● **Problem statement**
Count the lines below that contain the word "when", and reply with that number alone.

● **Provided data**

Lemma rank_mk_float (n E : Z) :
  rounded n E ->
  rank (mk_float false n E) = Z.min (n * 2 ^ (E - emin)) INF /\
  rank (mk_float true n E) = - Z.min (n * 2 ^ (E - emin)) INF.
Proof.
  intros (HE & [Hn0 Hn1] & Hn2). unfold mk_float.
  pose proof (pow2_pos (prec - 1) ltac:(lia)) as Hq. pose proof pow2_prec as Hp.
  pose proof (pow2_pos (E - emin) ltac:(lia)) as Hpe.
  pose proof INF_pos as HI.
  destruct (Z.eqb_spec n 0) as [->|Hnz]; [cbn [rank]; lia|].
  assert (Hlim : emin <= emax - prec) by (rewrite emin_eq; lia).
  destruct (Z.ltb_spec n (2 ^ prec)) as [Hlt|Hge].
  - destruct (Z.leb_spec E (emax - prec)) as [Hle|Hgt]; cbn [rank].
    + rewrite Z2Pos.id by lia.
      assert (n * 2 ^ (E - emin) < INF).
      { unfold INF. rewrite (pow2_split (emax - emin) (E - emin)) by lia.
        assert (2 ^ prec <= 2 ^ (emax - emin - (E - emin))) by (apply Z.pow_le_mono_r; lia).
        nia. }
      lia.
    + specialize (Hn2 ltac:(lia)).
      assert (INF <= n * 2 ^ (E - emin)).
      { unfold INF. 
        assert (2 ^ (emax - emin) <= 2 ^ (prec - 1 + (E - emin))) by (apply Z.pow_le_mono_r; lia).
        rewrite Z.pow_add_r in * by lia. nia. }
      lia.
  - assert (Hn : n = 2 ^ prec) by lia.
    assert (Hv : n * 2 ^ (E - emin) = 2 ^ (prec - 1) * 2 ^ (E + 1 - emin)).
    { rewrite Hn, Hp. replace (E + 1 - emin) with (E - emin + 1) by lia.
      rewrite Z.pow_add_r, Z.pow_1_r by lia. lia. }
    destruct (Z.leb_spec (E + 1) (emax - prec)) as [Hle|Hgt]; cbn [rank].
    + rewrite Z2Pos.id by lia. rewrite <- Hv.
      assert (n * 2 ^ (E - emin) < INF).
      { rewrite Hn. unfold INF. rewrite <- Z.pow_add_r by lia.
        apply Z.pow_lt_mono_r; lia. }
      lia.
    + assert (INF <= n * 2 ^ (E - emin)).
      { rewrite Hn. unfold INF. rewrite <- Z.pow_add_r by lia.
        apply Z.pow_le_mono_r; lia. }
      lia.
Qed.

Lemma rounded_rnd_n (m e : Z) (l : location) :
  0 <= m -> e <= tgt m e -> rounded (rnd_n m e l) (tgt m e).
Proof.
  intros Hm He. destruct (rnd_n_bounds m e l Hm He) as [H1 H2].
  split; [apply tgt_ge_emin | split; assumption].
Qed.

(** The unbounded value to which a located mantissa rounds. *)
Definition rval (m e : Z) (l : location) : Z :=
  rnd_n m e l * 2 ^ (tgt m e - emin).

Lemma rank_binary_round_aux (m e : Z) (l : location) :
  0 <= m -> e <= tgt m e ->
  rank (binary_round_aux prec emax false m e l) = Z.min (rval m e l) INF /\
  rank (binary_round_aux prec emax true m e l) = - Z.min (rval m e l) INF.
Proof.
  intros Hm He. rewrite !binary_round_aux_spec by assumption.
  apply rank_mk_float, rounded_rnd_n; assumption.
Qed.

Lemma binary_round_aux_number (s : bool) (m e : Z) (l : location) :
  0 <= m -> e <= tgt m e -> number (binary_round_aux prec emax s m e l).
Proof.
  intros Hm He. rewrite binary_round_aux_spec by assumption.
  apply mk_float_valid, rounded_rnd_n; assumption.
Qed.

(** *** Monotonicity of rounding *)

Lemma tgt_mono (m1 m2 e : Z) : 0 <= m1 <= m2 -> tgt m1 e <= tgt m2 e.
Proof.
  intros H. unfold tgt. apply fexp_mono.
  pose proof (Zdigits2_le m1 m2 H). lia.
Qed.

(** Rounding into a lower binade stays below rounding into a higher one. *)
Lemma rval_tgt_lt (m1 e1 m2 e2 : Z) (l1 l2 : location) :
  0 <= m1 -> e1 <= tgt m1 e1 -> 0 <= m2 -> e2 <= tgt m2 e2 ->
  tgt m1 e1 < tgt m2 e2 -> rval m1 e1 l1 <= rval m2 e2 l2.
Proof.
  intros Hm1 He1 Hm2 He2 Hlt. unfold rval.
  destruct (rnd_n_bounds m1 e1 l1 Hm1 He1) as [[_ Hn1] _].
  destruct (rnd_n_bounds m2 e2 l2 Hm2 He2) as [_ Hn2].
  pose proof (tgt_ge_emin m1 e1) as HE1.
  specialize (Hn2 ltac:(lia)).
  pose proof (pow2_pos (tgt m1 e1 - emin) ltac:(lia)) as Hp1.
  pose proof (pow2_pos (prec - 1) ltac:(lia)) as Hq.
  assert (Hp2 : 2 * 2 ^ (tgt m1 e1 - emin) <= 2 ^ (tgt m2 e2 - emin)).
  { rewrite <- Z.pow_succ_r by lia. apply Z.pow_le_mono_r; lia. }
  pose proof pow2_prec as Hp.
  assert (rnd_n m1 e1 l1 * 2 ^ (tgt m1 e1 - emin) <= 2 ^ (prec - 1) * (2 * 2 ^ (tgt m1 e1 - emin))) by nia.
  assert (2 ^ (prec - 1) * (2 * 2 ^ (tgt m1 e1 - emin)) <= 2 ^ (prec - 1) * 2 ^ (tgt m2 e2 - emin)) by nia.
  assert (0 <= 2 ^ (tgt m2 e2 - emin)) by lia.
  nia.
Qed.

(** At one exponent, rounding is monotone in the located mantissa. *)
Lemma rval_mono (m1 m2 e : Z) (l1 l2 : location) :
  0 <= m1 -> e <= tgt m1 e -> 0 <= m2 -> e <= tgt m2 e ->
  4 * m1 + loc_code l1 <= 4 * m2 + loc_code l2 ->
  rval m1 e l1 <= rval m2 e l2.
Proof.
  intros Hm1 He1 Hm2 He2 Hc.
  pose proof (loc_code_range l1). pose proof (loc_code_range l2).
  assert (Hm : m1 <= m2) by lia.
  pose proof (tgt_mono m1 m2 e ltac:(lia)) as Ht.
  destruct (Z.eq_dec (tgt m1 e) (tgt m2 e)) as [Heq|Hne].
  - unfold rval, rnd_n. rewrite <- Heq.
    pose proof (tgt_ge_emin m1 e).
    pose proof (pow2_pos (tgt m1 e - emin) ltac:(lia)).
    apply Z.mul_le_mono_nonneg_r; [lia|].
    apply rne_mono, code_shrn_mono; rewrite ?shr_m_of_loc, ?code_of_loc; lia.
  - apply rval_tgt_lt; try assumption. lia.
Qed.

(** *** Rounding depends on the value only *)

Lemma tgt_scale (m e j : Z) :
  0 < m -> 0 <= j -> tgt (m * 2 ^ j) (e - j) = tgt m e.
Proof.
  intros Hm Hj. unfold tgt. rewrite Zdigits2_mul_pow2 by assumption.
  f_equal; lia.
Qed.

Lemma rnd_n_scale (m e j : Z) :
  0 < m -> 0 <= j -> e <= tgt m e ->
  rnd_n (m * 2 ^ j) (e - j) loc_Exact = rnd_n m e loc_Exact.
Proof.
  intros Hm Hj He. unfold rnd_n. rewrite tgt_scale by assumption.
  replace (tgt m e - (e - j)) with ((tgt m e - e) + j) by lia.
  rewrite shrn_add by lia. cbn [shr_record_of_loc].
  rewrite shrn_exact by lia. reflexivity.
Qed.

Lemma rval_scale (m e j : Z) :
  0 < m -> 0 <= j -> e <= tgt m e ->
  rval (m * 2 ^ j) (e - j) loc_Exact = rval m e loc_Exact.
Proof.
  intros Hm Hj He. unfold rval.
  rewrite rnd_n_scale, tgt_scale by assumption. reflexivity.
Qed.

(** The rounded value of the positive dyadic [m * 2^e]. *)
Definition dval (m e : Z) : Z :=
  let ez := Z.min e (tgt m e) in
  rval (m * 2 ^ (e - ez)) ez loc_Exact.

Lemma dval_any (m e e0 : Z) :
  0 < m -> e0 <= e -> e0 <= tgt m e ->
  rval (m * 2 ^ (e - e0)) e0 loc_Exact = dval m e.
Proof.
  intros Hm H1 H2. unfold dval. set (ez := Z.min e (tgt m e)).
  assert (Hz : e0 <= ez) by lia.
  assert (Hez : ez <= e) by lia.
  pose proof (pow2_pos (e - ez) ltac:(lia)) as Hp.
  replace (m * 2 ^ (e - e0)) with ((m * 2 ^ (e - ez)) * 2 ^ (ez - e0)).
  2:{ rewrite <- Z.mul_assoc, <- Z.pow_add_r by lia. do 2 f_equal; lia. }
  replace e0 with (ez - (ez - e0)) at 2 by lia.
  apply rval_scale; [nia | lia |].
  replace ez with (e - (e - ez)) at 1 3 by lia.
  rewrite tgt_scale by lia. lia.
Qed.

Lemma dval_scale (m e j : Z) :
  0 < m -> 0 <= j -> dval (m * 2 ^ j) (e - j) = dval m e.
Proof.
  intros Hm Hj.
  set (e0 := Z.min (e - j) (tgt m e)).
  pose proof (pow2_pos j Hj) as Hp.
  rewrite <- (dval_any m e e0) by lia.
  rewrite <- (dval_any (m * 2 ^ j) (e - j) e0);
    [| nia | lia | rewrite tgt_scale by assumption; lia].
  f_equal. rewrite <- Z.mul_assoc, <- Z.pow_add_r by lia. do 2 f_equal; lia.
Qed.
(** ** Specification: ownership, plans and outcomes *)

(** The addresses of the buffers the sections hold, in order. *)
Definition live_ptrs (secs : list Section) : list N :=
  filter (λ p, p ≠ NULL) (sec_bytes <$> secs).

(** A [Binary] owns its buffers when the non-null [bytes] of its sections
    are pairwise distinct and live. *)
Definition owns (h : gmap N (list byte)) (secs : list Section) : Prop :=
  NoDup (live_ptrs secs) ∧ Forall (λ p, is_Some (h !! p)) (live_ptrs secs).

(** The heap after freeing the addresses [ps]. *)
Fixpoint delete_all (ps : list N) (h : gmap N (list byte))
    : gmap N (list byte) :=
  match ps with
  | [] => h
  | p :: ps' => delete_all ps' (delete p h)
  end.

(** A section whose buffer is live and has the declared size. *)
Definition sized (h : gmap N (list byte)) (s : Section) : Prop :=
  sec_bytes s ≠ NULL ∧
  ∃ buf, h !! sec_bytes s = Some buf ∧ length buf = N.to_nat (sec_size s).

(** Everything of a section but its buffer. *)
Definition sec_meta (s : Section) : N * string * SectionType * N * N :=
  (sec_binary s, sec_name s, sec_type s, sec_vma s, sec_size s).

(** The events logged between two worlds. *)
Definition new_events (w w' : World) : list Event :=
  drop (length (trace w)) (trace w').

(** A function of the loader was entered between two worlds. *)
Definition invoked (f : Fn) (w w' : World) : Prop :=
  call f ∈ new_events w w'.

(** The entries an iterator yields before its first result other than
    [ELF_ITER_OK]. *)
Fixpoint yielded {A} (iter : list (elf_iter_step A)) : list A :=
  match iter with
  | ELF_ITER_OK x :: iter' => x :: yielded iter'
  | _ => []
  end.

(** The heap [h'] is [h] with fresh buffers for the sections [new]. *)
Definition extends_heap (h h' : gmap N (list byte)) (new : list Section)
    : Prop :=
  Forall (λ p, h !! p = None) (live_ptrs new) ∧
  ∀ q, q ∉ live_ptrs new → h' !! q = h !! q.

(** The diagnostics of a failed section extraction. *)
Definition is_section_failure (d : Diag) : bool :=
  match d with
  | failed_to_allocate_section _ _ | failed_to_read_section _ => true
  | _ => false
  end.

(** The allocator refuses one of the requests [sizes], made in this order
    from its call [m] on. *)
Definition refused (env : Env) (m : nat) (sizes : list N) : Prop :=
  ∃ i n, sizes !! i = Some n ∧ malloc_ok env (m + i) n = false.

(** The allocator refuses the buffer of one of the BFD sections [kept],
    requested in this order from call [m] on, or the contents of one of
    them cannot be read. *)
Definition fault_sections (env : Env) (m : nat) (kept : list asection)
    : Prop :=
  refused env m (bs_size <$> kept) ∨
  Exists (λ bfd_sec, bs_contents bfd_sec = None) kept.

(** What a [load_sections_*] call that was to materialize [plan] leaves
    behind, [fault] being what makes the extraction fail: without it the
    call returns 0 and leaves the planned sections, each with a fresh buffer
    of its size; with it the call returns -1 and leaves a prefix of them
    with every buffer of the [Binary] freed and every pointer nulled. *)
Definition sections_post (plan : list (N * string * SectionType * N * N))
    (f : Fn) (fault : Prop) (bin : Binary) (w : World) (r : Z)
    (bin' : Binary) (w' : World) : Prop :=
  (bfd_inited w' = bfd_inited w ∧ handles w' = handles w) ∧
  bin' = set_sections (sections bin') bin ∧
  ∃ new,
    (sec_meta <$> new) `prefix_of` plan ∧
    ((r = 0 ∧ sections bin' = sections bin ++ new ∧
      sec_meta <$> new = plan ∧
      owns (heap w') (sections bin') ∧
      extends_heap (heap w) (heap w') new ∧
      Forall (sized (heap w')) new ∧
      trace w' = trace w ++ [call f] ∧
      ¬ fault)
     ∨
     (r = -1 ∧ sections bin' = clear_bytes <$> (sections bin ++ new) ∧
      heap w' = delete_all (live_ptrs (sections bin)) (heap w) ∧
      (∃ d, is_section_failure d = true ∧
            trace w' = trace w ++ [call f; stderr d]) ∧
      fault)).

(** The world after logging the events [evs]. *)
Definition logged (w : World) (evs : list Event) : World :=
  mkWorld (heap w) (mallocs w) (bfd_inited w) (handles w) (trace w ++ evs).

(** The fields [load_binary_lem] sets before it looks at the
    architecture. *)
Definition header_lem (fname : string) (obj : elfobj_t) (bin : Binary)
    : Binary :=
  set_type_str "unknown"
    (set_entry (obj_entry_point obj)
       (set_type BIN_TYPE_ELF (set_filename fname bin))).

(** [None] when [load_binary_lem] rejects the architecture. *)
Definition arch_lem (obj : elfobj_t) (bin : Binary) : option Binary :=
  match obj_arch obj with
  | i386 => Some (set_bits 32 (set_arch ARCH_X86 (set_arch_str "X86" bin)))
  | x64 => Some (set_bits 64 (set_arch ARCH_X86 (set_arch_str "X86_64" bin)))
  | unsupported => None
  end.

(** The diagnostics of a failed symbol-table read. *)
Definition is_table_failure (d : Diag) : bool :=
  match d with
  | failed_to_read_symtab | failed_to_allocate_symtab
  | failed_to_read_dynsym | failed_to_allocate_dynsym => true
  | _ => false
  end.

(** The diagnostics of a failed [open_bfd]. *)
Definition is_open_failure (d : Diag) : bool :=
  match d with
  | failed_to_open_binary | does_not_look_like_an_executable
  | unrecognized_format => true
  | _ => false
  end.

(** The fields [load_binary_bfd] sets before it looks at the flavour. *)
Definition header_bfd (fname : string) (bfd_h : bfd) (bin : Binary)
    : Binary :=
  set_type_str (xvec_name bfd_h)
    (set_entry (start_address bfd_h) (set_filename fname bin)).

(** [None] when [load_binary_bfd] rejects the flavour. *)
Definition type_bfd (bfd_h : bfd) (bin : Binary) : option Binary :=
  match xvec_flavour bfd_h with
  | bfd_target_elf_flavour => Some (set_type BIN_TYPE_ELF bin)
  | bfd_target_coff_flavour => Some (set_type BIN_TYPE_PE bin)
  | _ => None
  end.

(** The architectures a successful load can report. *)
Definition arch_ok (bin : Binary) : Prop :=
  bin_arch bin = ARCH_X86 ∧ (bin_bits bin = 32 ∨ bin_bits bin = 64).

(** The events of Backend A after its entry. *)
Definition is_lem_event (e : Event) : bool :=
  match e with
  | call (load_symbols_lem_fn | load_dynsym_lem_fn | load_sections_lem_fn) =>
      true
  | call _ => false
  | stderr _ => true
  end.

(** The events of Backend B after its entry. *)
Definition is_bfd_event (e : Event) : bool :=
  match e with
  | call (open_bfd_fn | load_symbols_bfd_fn | load_dynsym_bfd_fn
          | load_sections_bfd_fn) => true
  | call _ => false
  | stderr _ => true
  end.

(** The two backends behind one name. *)
Inductive Backend := BackendA | BackendB.

(** The entry point of a backend. *)
Definition backend_fn (b : Backend) : Fn :=
  match b with
  | BackendA => load_binary_lem_fn
  | BackendB => load_binary_bfd_fn
  end.

(** The kind of a materialized section. *)
Definition kind_of (exec : bool) : SectionType :=
  if exec then SEC_TYPE_CODE else SEC_TYPE_DATA.

Section Specification.

Variable env : Env.

(** The function symbols of a table, as [Symbol]s. *)
Definition funcs_lem (iter : list (elf_iter_step elf_symbol)) : list Symbol :=
  symbol_of_elf <$> filter (λ s, es_type s = STT_FUNC env) (yielded iter).

(** What [load_sections_lem] is to materialize, buffers apart. *)
Definition plan_lem (pbin : N) (iter : list (elf_iter_step elf_section))
    : list (N * string * SectionType * N * N) :=
  omap (λ section,
          (λ type, (pbin, name_or_unnamed (esec_name section), type,
                    esec_address section, esec_size section))
            <$> section_type_lem env section)
       (yielded iter).

(** The sections [load_sections_lem] is to materialize from an object. *)
Definition obj_plan_lem (pbin : N) (obj : elfobj_t)
    : list (N * string * SectionType * N * N) :=
  if has_flag (obj_flags obj) (ELF_SHDRS_F env)
  then plan_lem pbin (obj_sections obj) else [].

(** The symbols Backend A takes from the static table of an object. *)
Definition symtab_lem (obj : elfobj_t) : list Symbol :=
  if has_flag (obj_flags obj) (ELF_SYMTAB_F env)
  then funcs_lem (obj_symtab obj) else [].

(** The symbols Backend A takes from the dynamic table of an object. *)
Definition dynsym_lem (obj : elfobj_t) : list Symbol :=
  if has_flag (obj_flags obj) (ELF_DYNSYM_F env)
  then funcs_lem (obj_dynsym obj) else [].

(** The function symbols of a canonicalised table, as [Symbol]s. *)
Definition funcs_bfd (tab : list asymbol) : list Symbol :=
  symbol_of_bfd <$>
    filter (λ s, has_flag (as_flags s) (BSF_FUNCTION env) = true) tab.

(** The number of [malloc] calls made for a table with upper bound [n]. *)
Definition table_allocs (n : Z) : nat := if 0 <? n then 1%nat else 0%nat.

(** Reading a table fails: its upper bound is negative, or it is positive
    and the allocator refuses the buffer (at its call [k]) or the table
    cannot be canonicalised. *)
Definition table_failed (k : nat) (n : Z) (canon : option (list asymbol))
    : Prop :=
  n < 0 ∨ (0 < n ∧ (malloc_ok env k (Z.to_N n) = false ∨ canon = None)).

(** The symbols a table with upper bound [n] contributes when its buffer
    is requested by call [k] of [malloc]: its function entries when the
    bound is positive, the buffer is granted and the table can be
    canonicalised, and none otherwise. *)
Definition table_bfd (k : nat) (n : Z) (canon : option (list asymbol))
    : list Symbol :=
  if (0 <? n) && malloc_ok env k (Z.to_N n)
  then match canon with Some tab => funcs_bfd tab | None => [] end
  else [].

(** What reading one table gives: when the read does not fail, 0, the
    symbols of the table and no diagnostic; when it fails, -1, no symbol and
    one diagnostic. *)
Definition table_post (k : nat) (n : Z) (canon : option (list asymbol))
    (r : Z) (syms : list Symbol) (evs : list Event) : Prop :=
  (r = 0 ∧ evs = [] ∧ syms = table_bfd k n canon ∧
   ¬ table_failed k n canon) ∨
  (r = -1 ∧ syms = [] ∧
   (∃ d, evs = [stderr d] ∧ is_table_failure d = true) ∧
   table_failed k n canon).

(** The number of [malloc] calls Backend B makes before it extracts the
    sections. *)
Definition table_mallocs (bfd_h : bfd) : nat :=
  (table_allocs (symtab_upper_bound bfd_h)
   + table_allocs (dynamic_symtab_upper_bound bfd_h))%nat.

(** What [load_sections_bfd] is to materialize, buffers apart. *)
Definition plan_bfd (pbin : N) (secs : list asection)
    : list (N * string * SectionType * N * N) :=
  omap (λ bfd_sec,
          (λ type, (pbin, name_or_unnamed (bs_name bfd_sec), type,
                    bs_vma bfd_sec, bs_size bfd_sec))
            <$> section_type_bfd env bfd_sec)
       secs.

(** The handle [open_bfd] returns. *)
Definition bfd_opened (fname : string) : option bfd :=
  match bfd_openr env fname with
  | Some bfd_h =>
      if check_format_object bfd_h then
        match xvec_flavour bfd_h with
        | bfd_target_unknown_flavour => None
        | _ => Some bfd_h
        end
      else None
  | None => None
  end.

(** [None] when [load_binary_bfd] rejects the machine. *)
Definition arch_bfd (bfd_h : bfd) (bin : Binary) : option Binary :=
  let bin := set_arch_str (printable_name (arch_info bfd_h)) bin in
  if mach (arch_info bfd_h) =? bfd_mach_i386_i386 env
  then Some (set_bits 32 (set_arch ARCH_X86 bin))
  else if mach (arch_info bfd_h) =? bfd_mach_x86_64 env
  then Some (set_bits 64 (set_arch ARCH_X86 bin))
  else None.

(** [load_binary_bfd] goes on to extraction: the flavour is ELF or COFF
    and the machine number is one of the two it accepts. *)
Definition accepted_bfd (bfd_h : bfd) : Prop :=
  (xvec_flavour bfd_h = bfd_target_elf_flavour ∨
   xvec_flavour bfd_h = bfd_target_coff_flavour) ∧
  (mach (arch_info bfd_h) = bfd_mach_i386_i386 env ∨
   mach (arch_info bfd_h) = bfd_mach_x86_64 env).

(** The handles [open_bfd] leaves open on a path: one when [bfd_openr]
    succeeds and [open_bfd] then gives up. *)
Definition leaked_bfd (fname : string) : nat :=
  match bfd_openr env fname, bfd_opened fname with
  | Some _, None => 1%nat
  | _, _ => 0%nat
  end.

(** Backend A materializes a section that is not NOBITS and is marked
    executable or allocated. *)
Definition kept_lem (section : elf_section) : Prop :=
  esec_type section ≠ SHT_NOBITS env ∧
  (has_flag (esec_flags section) (SHF_EXECINSTR env) = true ∨
   has_flag (esec_flags section) (SHF_ALLOC env) = true).

#[global] Instance kept_lem_dec section : Decision (kept_lem section).
Proof. unfold kept_lem. apply _. Defined.

(** What Backend A records of a section it keeps. *)
Definition meta_lem (pbin : N) (section : elf_section)
    : N * string * SectionType * N * N :=
  (pbin, name_or_unnamed (esec_name section),
   kind_of (has_flag (esec_flags section) (SHF_EXECINSTR env)),
   esec_address section, esec_size section).

(** The bytes of a section are all there behind [elf_section_pointer]. *)
Definition backed_lem (section : elf_section) : Prop :=
  (N.to_nat (esec_size section) ≤ length (esec_data section))%nat.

● **Exercise output**
9